[ロンドン 8日 ロイター] - 欧州中央銀行(ECB)がインフレ率予想を引き下げたほか、理事会で大規模な債券買い入れプログラムの縮小は討議されなかったとドラギ総裁が発言したことを受け、8日の取引でユーロ相場が一時、1.12ドルを割り込み、一部の域内国債利回りは数カ月ぶりの低水準をつけた。

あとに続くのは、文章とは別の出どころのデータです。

(** What the caller receives is the mask, or the rows of the caller's table
    that the mask marks. *)
Lemma filter_result_cases a obj h r :
  res (filter_transient_candidates a obj h) = Ok r →
  ∃ m t, res (filter_mask a obj h) = Ok m ∧ h !! obj = Some t ∧ length m = nrows t ∧
         (r = CandMask m ∨
          ∃ l, r = Candidates l ∧
               hp (filter_transient_candidates a obj h) !! l = Some (select_rows t m)).
Proof.
  revert r.
  change (wp (filter_transient_candidates a obj) h (λ r h' _, ∀ x, r = Ok x →
    ∃ m t, res (filter_mask a obj h) = Ok m ∧ h !! obj = Some t ∧ length m = nrows t ∧
           (x = CandMask m ∨ ∃ l, x = Candidates l ∧ h' !! l = Some (select_rows t m)))).
  unfold filter_transient_candidates. apply wp_bind.
  eapply wp_keep; [apply filter_mask_frame|].
  intros [m|e] h1 es Hr _ _ (Hsame & Hlen); [|done].
  destruct (Hlen m eq_refl) as (t & Ht & Hm).
  assert (h1 !! obj = Some t) as Ht1.
  { rewrite Hsame; [done|]. apply elem_of_dom. eauto. }
  wp_run; intros x ?; simplify_eq; exists m, t; repeat split; try done.
  - right. eexists. split; [done|]. apply lookup_insert_eq.
  - by left.
Qed.

Lemma select_sub_mask {A} (P : A → bool) m (l : list A) :
  sub_mask m (P <$> l) → Forall (λ x, P x = true) (select m l).
Proof.
  revert l. induction m as [|b m IH]; intros [|x l] Hsub; simpl; try constructor;
    inversion Hsub; subst.
  destruct b; [constructor|]; auto.
Qed.

(** X8.  With [remove_flagged] set, no flagged detection is a candidate:
    every row marked in the mask returned has [flags] equal to 0 in the
    caller's table, and every row of the table of candidates returned has
    [flags] equal to 0. *)
Theorem filter_drops_flagged a obj h t flags :
  f_flagged a = true → h !! obj = Some t → cols t !! "flags" = Some flags →
  let o := filter_transient_candidates a obj h in
  (∀ m, res o = Ok (CandMask m) → ∀ i, m !! i = Some true → flags !! i = Some 0%Qc) ∧
  (∀ l, res o = Ok (Candidates l) →
     ∃ tr, hp o !! l = Some tr ∧
           ∀ c, cols tr !! "flags" = Some c → Forall (λ v, v = 0%Qc) c).
Proof.
  intros Hf Ht Hflags o. subst o.
  assert (∀ m, res (filter_mask a obj h) = Ok m → sub_mask m (unflagged flags)) as Hmask.
  { intros m Hm.
    destruct (filter_mask_inv a obj h m Hm)
      as (sr & work & h1 & t0 & t' & _ & Ht0 & Ht' & _ & Hcols & _ & _ & Hst & _).
    simplify_eq.
    destruct (filter_stages_inv _ _ _ _ _ _ Hst) as (t1 & m1 & m2 & Ht1 & H1 & _ & H21 & H2).
    destruct (stage_flagged_result _ _ _ _ _ Hf H1) as (t2 & flags' & Ht2 & Hfl & Hsub).
    simplify_eq. rewrite (Hcols _ _ Hflags) in Hfl. simplify_eq.
    eauto using sub_mask_trans. }
  split.
  - intros m Hres i Hi.
    destruct (filter_result_cases a obj h _ Hres) as (m' & t' & Hm & _ & _ & [Heq|(l & Heq & _)]);
      simplify_eq.
    pose proof (sub_mask_lookup _ _ i (Hmask _ Hm) Hi) as Hz.
    unfold unflagged in Hz. rewrite list_lookup_fmap in Hz.
    apply fmap_Some in Hz as (v & Hv & Hb).
    symmetry in Hb. apply bool_decide_eq_true in Hb. subst v. exact Hv.
  - intros l Hres.
    destruct (filter_result_cases a obj h _ Hres)
      as (m & t' & Hm & Ht' & _ & [Heq|(l' & Heq & Hl)]); simplify_eq.
    eexists. split; [done|]. intros c Hc. simpl in Hc. rewrite lookup_fmap in Hc.
    apply fmap_Some in Hc as (fl & Hfl & ->).
    assert (fl = flags) as -> by (unfold column in *; congruence).
    eapply Forall_impl; [apply (select_sub_mask (λ v, bool_decide (v = 0%Qc))), Hmask, Hm|].
    intros v Hv. simpl in Hv. by apply bool_decide_eq_true in Hv.
Qed.

(** X9.  With a local catalogue [cat], no detection that
    [htm_match] pairs with a catalogue star within the radius is marked in
    the mask returned. *)
Theorem filter_drops_local_matches a obj h cat sr t tc ra dec cra cdec m :
  f_cat a = Some cat →
  res (default_radius (f_sr a) (f_pixscale a) obj h) = Ok sr →
  h !! obj = Some t → cols t !! "ra" = Some ra → cols t !! "dec" = Some dec →
  h !! cat = Some tc → cols tc !! f_cat_col_ra a = Some cra →
  cols tc !! f_cat_col_dec a = Some cdec →
  res (filter_transient_candidates a obj h) = Ok (CandMask m) →
  ∀ i, i ∈ htm_match ra dec cra cdec sr → m !! i ≠ Some true.
Proof.
  intros Hcat Hsr Ht Hra Hdec Htc Hcra Hcdec Hres i Hi.
  assert (res (filter_mask a obj h) = Ok m) as Hm.
  { destruct (filter_result_cases a obj h _ Hres) as (m' & ? & Hm & _ & _ & [Heq|(l & Heq & _)]);
      by simplify_eq. }
  destruct (filter_mask_inv a obj h m Hm)
    as (sr' & work & h1 & t0 & t' & Hsr' & Ht0 & Ht' & _ & Hcols & _ & Hsame & Hst & _).
  assert (sr' = sr) as -> by congruence. simplify_eq.
  destruct (filter_stages_inv _ _ _ _ _ _ Hst) as (t1 & m1 & m2 & Ht1 & _ & H2 & _ & Hsub).
  simplify_eq.
  assert (h1 !! cat = Some tc) as Htc1.
  { rewrite Hsame; [done|]. apply elem_of_dom. eauto. }
  pose proof (stage_local_result _ _ _ _ _ _ _ _ _ _ _ _ _ Hcat H2 Ht' (Hcols _ _ Hra)
                (Hcols _ _ Hdec) Htc1 Hcra Hcdec i Hi) as Hclear.
  intros Htrue. apply Hclear. by eapply sub_mask_lookup.
Qed.

Lemma queries_app es1 es2 : queries (es1 ++ es2) = queries es1 ++ queries es2.
Proof. apply omap_app. Qed.

Lemma queries_log (v : bool) m0 : queries (if v then [EvPrint m0] else []) = [].
Proof. by destruct v. Qed.

Lemma stage_vizier_queries a obj sr col_id names m h :
  wp (stage_vizier a obj sr col_id names m) h (λ _ _ es,
    ∃ ns, queries es = QVizier <$> ns ∧ ns `prefix_of` names).
Proof.
  revert m h. induction names as [|catname rest IH]; intros m h; simpl.
  - wp_run. by exists [].
  - destruct (any_mask m); [|wp_run; exists []; split; [done|apply prefix_nil]].
    wp_go; try (by exists []; split; [done|apply prefix_nil]);
      try (by exists [catname]; split; [done|apply prefix_cons, prefix_nil]).
    eapply wp_mono; [apply IH|]. intros r' h' es (ns & Hq & Hp).
      exists (catname :: ns). simpl. rewrite !queries_app, queries_log, Hq. simpl.
      split; [done|by apply prefix_cons].
Qed.

Lemma stage_skybot_queries a obj col_id m h :
  wp (stage_skybot a obj col_id m) h (λ _ _ es,
    queries es = [] ∨ (queries es = [QSkybot] ∧ f_skybot a = true)).
Proof.
  unfold stage_skybot. destruct (f_skybot a); simpl; [|wp_run; by left].
  wp_go; rewrite ?queries_app, ?queries_log; simpl; auto.
Qed.

Lemma stage_ned_queries a obj sr col_id m h :
  wp (stage_ned a obj sr col_id m) h (λ _ _ es,
    queries es = [] ∨ (queries es = [QNed] ∧ f_ned a = true)).
Proof.
  unfold stage_ned. destruct (f_ned a); simpl; [|wp_run; by left].
  wp_go; rewrite ?queries_app, ?queries_log; simpl; auto.
Qed.

Lemma query_shape_nil a : query_shape a [].
Proof. exists [], [], []. repeat split; auto. apply prefix_nil. Qed.

Lemma filter_stages_queries a work sr col_id h :
  wp (filter_stages a work sr col_id) h (λ _ _ es, query_shape a (queries es)).
Proof.
  unfold filter_stages. wp_step. wp_step; [|apply query_shape_nil].
  wp_step. wp_step. wp_step. wp_step. wp_step.
  eapply wp_mono with (Q := λ _ _ es, queries es = []).
  { unfold stage_flagged. wp_run; done. }
  intros [m1|e] h1 es1 H1; cbn beta iota;
    [|rewrite !queries_app, queries_log, H1; apply query_shape_nil].
  wp_step.
  eapply wp_mono with (Q := λ _ _ es, queries es = []).
  { unfold stage_local. wp_run; rewrite ?queries_app, ?queries_log; done. }
  intros [m2|e] h2 es2 H2; cbn beta iota;
    [|rewrite !queries_app, queries_log, H1, H2; apply query_shape_nil].
  wp_use stage_vizier_queries. intros [m3|e] h3 es3 (ns & H3 & Hp); cbn beta iota.
  2:{ rewrite !queries_app, queries_log, H1, H2, H3. simpl.
      exists ns, [], []. rewrite !app_nil_r. repeat split; auto. }
  wp_use stage_skybot_queries. intros [m4|e] h4 es4 Hsky; cbn beta iota.
  2:{ rewrite !queries_app, queries_log, H1, H2, H3. simpl.
      exists ns, (queries es4), []. rewrite !app_nil_r. repeat split; auto. }
  eapply wp_mono; [apply stage_ned_queries|]. intros r h5 es5 Hned.
  rewrite !queries_app, queries_log, H1, H2, H3. simpl.
  exists ns, (queries es4), (queries es5). repeat split; auto.
Qed.

(** X10.  The catalogue services are asked in a fixed order: first Vizier,
    for an initial segment of the names of [vizier] in their order, then
    SkyBoT at most once and only if [skybot] is set, then NED at most once
    and only if [ned] is set. *)
Theorem filter_queries_in_order a obj h :
  ∃ names sky ned,
    queries (evs (filter_transient_candidates a obj h))
      = (QVizier <$> names) ++ sky ++ ned ∧
    names `prefix_of` f_vizier a ∧
    (sky = [] ∨ (sky = [QSkybot] ∧ f_skybot a = true)) ∧
    (ned = [] ∨ (ned = [QNed] ∧ f_ned a = true)).
Proof.
  change (wp (filter_transient_candidates a obj) h (λ _ _ es, query_shape a (queries es))).
  unfold filter_transient_candidates, filter_mask. apply wp_bind.
  wp_use default_radius_spec. intros [sr|e] ? ? (-> & -> & _); cbn beta iota zeta;
    [|apply query_shape_nil].
  wp_use with_id_cols. intros [work|e] h1 ? (-> & _ & _); cbn beta iota;
    [|apply query_shape_nil].
  wp_use filter_stages_queries. intros [m|e] h2 es2 Hshape; cbn beta iota;
    [|exact Hshape].
  wp_go; rewrite ?queries_app, ?queries_log; simpl; rewrite ?app_nil_r; exact Hshape.
Qed.

Lemma stage_skybot_without_time a work col_id m h t :
  f_time a = None → h !! work = Some t → cols t !! "time" = None →
  wp (stage_skybot a work col_id m) h (λ _ _ es, queries es = []).
Proof.
  intros Htime Hw Hno. unfold stage_skybot. rewrite Htime.
  destruct (f_skybot a && any_mask m); [|by wp_run].
  repeat (lazymatch goal with
    | |- wp (mbind _ _) _ _ => apply wp_bind
    | |- wp (mret _) _ _ => apply wp_ret
    | |- wp (has_col _ _) _ _ => apply wp_has_col; [intros ? ? | intros ?]
    | |- wp (get_col _ _) _ _ => apply wp_get_col; [intros ? ? ? ? | intros ?]
    | |- wp (match ?x with _ => _ end) _ _ => destruct x eqn:?
    end; cbn beta iota; simplify_eq); try done.
Qed.

Lemma wp_both {A} (c : M A) h (Q1 Q2 : Res A → gmap loc table → list event → Prop) :
  wp c h Q1 → wp c h Q2 → wp c h (λ r h' es, Q1 r h' es ∧ Q2 r h' es).
Proof. by split. Qed.

Lemma filter_stages_without_time a work sr col_id h t :
  f_time a = None → h !! work = Some t → cols t !! "time" = None →
  wp (filter_stages a work sr col_id) h (λ _ _ es, QSkybot ∉ queries es).
Proof.
  intros Htime Hw Hno.
  assert (∀ ns, QSkybot ∉ (QVizier <$> ns : list query)) as Hviz.
  { intros ns (n & ? & _)%list_elem_of_fmap. done. }
  assert (∀ ns x, x ∈ (QVizier <$> ns : list query) ++ [QNed] → x ≠ QSkybot) as Hned.
  { intros ns x [Hx| ->%list_elem_of_singleton]%elem_of_app; [|done].
    intros ->. by apply (Hviz ns). }
  unfold filter_stages. wp_step. wp_step; [|apply not_elem_of_nil].
  wp_step. wp_step. wp_step. wp_step. wp_step.
  eapply wp_mono with (Q := λ _ h' es, h' = h ∧ queries es = []).
  { unfold stage_flagged. wp_run; done. }
  intros [m1|e] ? es1 [-> H1]; cbn beta iota;
    [|rewrite !queries_app, queries_log, H1; apply not_elem_of_nil].
  wp_step.
  eapply wp_mono with (Q := λ _ h' es, h' = h ∧ queries es = []).
  { unfold stage_local. wp_run; rewrite ?queries_app, ?queries_log; done. }
  intros [m2|e] ? es2 [-> H2]; cbn beta iota;
    [|rewrite !queries_app, queries_log, H1, H2; apply not_elem_of_nil].
  wp_step.
  eapply wp_mono;
    [apply (wp_both _ _ _ _ (reads_only_stage_vizier a work sr col_id (f_vizier a) m2 h)
                            (stage_vizier_queries a work sr col_id (f_vizier a) m2 h))|].
  intros [m3|e] ? es3 [-> (ns & H3 & _)]; cbn beta iota;
    [|rewrite !queries_app, queries_log, H1, H2, H3; simpl; rewrite ?app_nil_r; apply Hviz].
  wp_use (stage_skybot_without_time a work col_id m3 h t Htime Hw Hno).
  intros [m4|e] h4 es4 H4; cbn beta iota;
    [|rewrite !queries_app, queries_log, H1, H2, H3, H4; simpl; rewrite ?app_nil_r; apply Hviz].
  eapply wp_mono; [apply stage_ned_queries|]. intros r h5 es5 Hn.
  rewrite !queries_app, queries_log, H1, H2, H3, H4. simpl. rewrite ?app_nil_r.
  destruct Hn as [->|[-> _]]; [rewrite ?app_nil_r; apply Hviz|].
  intros Hin. by apply (Hned ns _ Hin).
Qed.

ユーロは対ドル<EUR=EBS>で一時、1週間ぶり安値の1.1195ドルをつけた。ドラギ総裁の記者会見開始時の1.1230ドル付近から下落した。

市場関係者の1人は「ECBのドラギ総裁が理事会後の会見で、成長ペースの改善の代わりにインフレ低下に焦点を当て、予想外に慎重なトーンを示した」と指摘した。

ドイツ10年債利回り<DE10YT=TWEB>は一時、0.244%と6週間ぶり低水準を記録した。

スペイン10年債利回り<ES10YT=TWEB>が1月以来の低水準となる1.47%をつけ、イタリア10年債利回り<IT10YT=TWEB>も12ベーシスポイント(bp)低下し、1日の下げでは昨年12月以来の大きさを記録した。

金利先物相場では、ECBの預金金利が向こう1年間引き上げられないとの見方を織り込んだ。